Ce n’est pas assez, cette inaction apathique ou craintive de l’Europe a eu un résultat bien autrement grave ; elle a laissé rentrer dans les affaires de l’Occident un esprit, des procédés de politique qu’on croyait en quelque sorte abrogés ou du moins atténués par les progrès de la civilisation. La guerre est toujours sans doute une calamité ; mais on pouvait supposer qu’elle serait désormais tempérée par un certain respect du droit des peuples, par une inspiration plus humaine et plus équitable. Lorsque la guerre de Crimée a eu lieu, on n’a point cherché assurément à humilier la Russie. On ne lui a demandé ni cession de territoire bien sérieuse, ni même indemnité de guerre. La paix s’est faite à des conditions qui pouvaient peser à l’orgueil de la Russie et arrêter un moment son ambition, mais qui ne l’atteignaient pas dans sa puissance.

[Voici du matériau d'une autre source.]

(** On well-formed nodes the walk of the Mention Extractor returns. *)
Lemma processNode_total_nested source commentId v :
  (wf_node v = true ->
   forall mentions, exists mentions',
     processNode source commentId v mentions = Ok mentions')
  /\ match v with
     | VArr items =>
         forallb wf_node items = true ->
         forall mentions, exists mentions',
           forEachR (processNode source commentId) items mentions = Ok mentions'
     | _ => True
     end.
Proof.
  induction v as [| | | | |items IH|props IH] using value_nested_ind;
    try (split; [discriminate | exact I]).
  - split; [discriminate|]. intros Hwf. apply forEachR_total.
    apply (forallb_Forall_impl wf_node); [|exact Hwf].
    eapply Forall_impl; [|exact IH]. intros a [Ha _]. exact Ha.
  - split; [|exact I].
    intros Hwf mentions. simpl in Hwf.
    apply andb_prop in Hwf. destruct Hwf as [Hwf Hcontent].
    apply andb_prop in Hwf. destruct Hwf as [Htext Hattrs].
    cbn [processNode].
    assert (H1 : exists m1,
      (if is_string (lookup props "type") "inlineCard"
          && truthy (get_opt (lookup props "attrs") "url")
       then match get_opt (lookup props "attrs") "url" with
            | VStr url =>
                match match_browse url with
                | Some k => Ok (mentions ++ [mk_mention k source commentId])%list
                | None => Ok mentions
                end
            | _ => Err TypeError
            end
       else Ok mentions) = Ok m1).
    { destruct (is_string (lookup props "type") "inlineCard"); simpl;
        [|eexists; reflexivity].
      destruct (lookup props "attrs") as [| | | | | |attrs]; try discriminate;
        simpl; try (eexists; reflexivity).
      destruct (lookup attrs "url") as [| | | |url| |]; try discriminate;
        simpl; try (eexists; reflexivity).
      destruct (negb (url =? "")); [|eexists; reflexivity].
      destruct (match_browse url); eexists; reflexivity. }
    destruct H1 as [m1 ->]. cbn [rbind].
    assert (H2 : exists m2,
      (if is_string (lookup props "type") "text" && truthy (lookup props "text")
       then match lookup props "text" with
            | VStr text =>
                Ok (m1 ++ map (fun k => mk_mention k source commentId)
                            (match_keys text))%list
            | _ => Err TypeError
            end
       else Ok m1) = Ok m2).
    { destruct (is_string (lookup props "type") "text"); simpl;
        [|eexists; reflexivity].
      destruct (lookup props "text"); try discriminate; simpl;
        try (eexists; reflexivity).
      destruct (negb (s =? "")); eexists; reflexivity. }
    destruct H2 as [m2 ->]. cbn [rbind].
    rewrite with_prop_assoc. rewrite with_prop_assoc in Hcontent.
    destruct (assoc "content" props) as [c|] eqn:Ec; [|eexists; reflexivity].
    destruct c as [| | | | |children|]; try discriminate. simpl.
    rewrite Forall_forall in IH.
    destruct (IH _ (assoc_In _ _ Ec)) as [_ Hc]. simpl in Hc.
    apply Hc. exact Hcontent.
Qed.

Lemma walk_total source commentId nodes :
  forallb wf_node nodes = true ->
  exists mentions,
    forEachR (processNode source commentId) nodes [] = Ok mentions.
Proof.
  intros Hwf.
  destruct (processNode_total_nested source commentId (VArr nodes)) as [_ H].
  apply H. exact Hwf.
Qed.

(** C1.  On every well-formed node list and for every provenance tag, the
    Mention Extractor returns a list in which each identifier occurs
    exactly once: the identifiers of the mentions the depth-first walk
    produced, each at the place of its first occurrence, and each entry is
    the last mention of the walk with its identifier. *)
Theorem C1_mentions_deduplicated :
  forall (nodes : list value) (source : Source) (commentId : option string),
    forallb wf_node nodes = true ->
    exists walked returned,
      forEachR (processNode source commentId) nodes [] = Ok walked
      /\ extractIssueMentions source commentId (VArr nodes) = Ok returned
      /\ NoDup (map ri_key returned)
      /\ map ri_key returned = first_occurrences (map ri_key walked)
      /\ (forall k, In k (map ri_key walked) <-> In k (map ri_key returned))
      /\ (forall m, In m returned ->
                    last_with_key (ri_key m) walked = Some m).
Proof.
  intros nodes source commentId Hwf.
  destruct (walk_total source commentId nodes Hwf) as [walked Hwalk].
  exists walked.
  exists (Map_values (Map_of_entries (map (fun m => (ri_key m, m)) walked))).
  assert (Hvals : forall m,
             In m (Map_values (Map_of_entries
                                 (map (fun m => (ri_key m, m)) walked))) ->
             last_with_key (ri_key m) walked = Some m).
  { intros m Hin. unfold Map_values in Hin. apply in_map_iff in Hin.
    destruct Hin as [[k x] [Hx Hin]]. simpl in Hx. subst x.
    apply Map_of_entries_values in Hin.
    pose proof (last_entry_key walked k Hin) as Hk. rewrite Hk. exact Hin. }
  assert (Hkeys : map ri_key (Map_values (Map_of_entries
                                 (map (fun m => (ri_key m, m)) walked)))
                  = first_occurrences (map ri_key walked)).
  { rewrite <- (map_map (fun m => (ri_key m, m)) fst walked : 
                 map fst (map (fun m => (ri_key m, m)) walked) = map ri_key walked).
    rewrite <- Map_of_entries_keys.
    unfold Map_values. rewrite map_map.
    apply map_ext_in. intros [k x] Hin. simpl.
    apply Map_of_entries_values in Hin.
    apply (last_entry_key walked k Hin). }
  split; [exact Hwalk|]. split.
  - unfold extractIssueMentions. rewrite Hwalk. reflexivity.
  - split; [rewrite Hkeys; apply first_occurrences_NoDup|].
    split; [exact Hkeys|]. split; [|exact Hvals].
    intros k. rewrite Hkeys. symmetry. apply first_occurrences_In.
Qed.

(** ** Document Text Extractor *)

Lemma extractTextContent_unfold nodes :
  extractTextContent (VArr nodes)
  = (pieces <- mapR text_piece nodes ;; Array_join "" pieces).
Proof. reflexivity. Qed.

Lemma append_nil_r (s : string) : s ++ "" = s.
Proof. induction s as [|c s IH]; simpl; [reflexivity | rewrite IH; reflexivity]. Qed.

Lemma append_assoc (a b c : string) : (a ++ b) ++ c = a ++ b ++ c.
Proof. induction a as [|x a IH]; simpl; [reflexivity | rewrite IH; reflexivity]. Qed.

Lemma concat_empty_cons (x : string) (l : list string) :
  String.concat "" (x :: l) = x ++ String.concat "" l.
Proof. destruct l; simpl; [rewrite append_nil_r|]; reflexivity. Qed.

Lemma concat_empty_app (a b : list string) :
  String.concat "" (a ++ b) = String.concat "" a ++ String.concat "" b.
Proof.
  induction a as [|x a IH]; [reflexivity|].
  rewrite <- app_comm_cons, !concat_empty_cons, IH, append_assoc. reflexivity.
Qed.

Lemma Array_join_strings (l : list string) :
  Array_join "" (map VStr l) = Ok (String.concat "" l).
Proof.
  unfold Array_join.
  assert (H : mapR (fun item => match item with
                                | VUndefined | VNull => Ok ""
                                | _ => ToString item
                                end) (map VStr l) = Ok l).
  { induction l as [|x l IH]; simpl; [reflexivity | rewrite IH; reflexivity]. }
  rewrite H. reflexivity.
Qed.

Lemma mapR_pointwise {A B} (f : A -> result B) (g : A -> B) l :
  Forall (fun a => f a = Ok (g a)) l -> mapR f l = Ok (map g l).
Proof.
  induction 1 as [|a l Ha _ IH]; simpl; [reflexivity|].
  rewrite Ha, IH. reflexivity.
Qed.

Lemma flat_map_leaves_concat (nodes : list value) :
  String.concat "" (map (fun n => String.concat "" (text_leaves n)) nodes)
  = String.concat "" (flat_map text_leaves nodes).
Proof.
  induction nodes as [|n nodes IH]; [reflexivity|].
  cbn [map flat_map]. rewrite concat_empty_cons, concat_empty_app, IH.
  reflexivity.
Qed.

(** On well-formed nodes the Text Extractor returns the text of the
    leaves. *)
Lemma text_piece_leaves v :
  (wf_node v = true ->
   text_piece v = Ok (VStr (String.concat "" (text_leaves v))))
  /\ match v with
     | VArr items =>
         forallb wf_node items = true ->
         extractTextContent v
         = Ok (String.concat "" (flat_map text_leaves items))
     | _ => True
     end.
Proof.
  induction v as [| | | | |items IH|props IH] using value_nested_ind;
    try (split; [discriminate | exact I]).
  - split; [discriminate|]. intros Hwf.
    rewrite extractTextContent_unfold.
    rewrite (mapR_pointwise text_piece
               (fun n => VStr (String.concat "" (text_leaves n)))).
    + cbn [rbind].
      rewrite <- (map_map (fun n => String.concat "" (text_leaves n)) VStr).
      rewrite Array_join_strings, flat_map_leaves_concat. reflexivity.
    + apply (forallb_Forall_impl wf_node); [|exact Hwf].
      eapply Forall_impl; [|exact IH]. intros a [Ha _]. exact Ha.
  - split; [|exact I].
    intros Hwf. simpl in Hwf.
    apply andb_prop in Hwf. destruct Hwf as [Hwf Hcontent].
    apply andb_prop in Hwf. destruct Hwf as [Htext _].
    cbn [text_piece text_leaves].
    destruct (is_string (lookup props "type") "text").
    + destruct (lookup props "text") as [| | | |s| |]; try discriminate.
      * reflexivity.
      * unfold or_else. simpl. destruct s; simpl; [reflexivity|].
        rewrite append_nil_r || reflexivity.
    + rewrite !with_prop_assoc. rewrite with_prop_assoc in Hcontent.
      destruct (assoc "content" props) as [c|] eqn:Ec; [|reflexivity].
      destruct c as [| | | | |children|]; try discriminate.
      rewrite Forall_forall in IH.
      destruct (IH _ (assoc_In _ _ Ec)) as [_ Hc]. cbn [snd] in Hc.
      cbn [truthy]. rewrite (Hc Hcontent). reflexivity.
Qed.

Lorsque la France allait en Italie, c’était bien moins pour dépouiller l’Autriche ou pour préparer des annexions que pour rendre l’indépendance à un peuple, et la France n’a pas demandé à l’Autriche vaincue le prix de sa campagne ; si elle a obtenu de l’Italie la Savoie et Nice, elle tient ces provinces du vote des populations autant que d’une cession diplomatique. En un mot, la guerre tendait à changer de caractère. Aujourd’hui c’est la restauration avouée du droit de la conquête et de la force. On enlève par les armes des provinces qui, dans les plus cruelles épreuves, protestent de leur fidélité à la France ; on fait de la guerre une déprédation, ou, si l’on veut, une affaire profitable, une industrie qui rapporte, et c’est pour la première fois depuis longtemps qu’un vainqueur aura exigé une indemnité dépassant les frais d’une campagne.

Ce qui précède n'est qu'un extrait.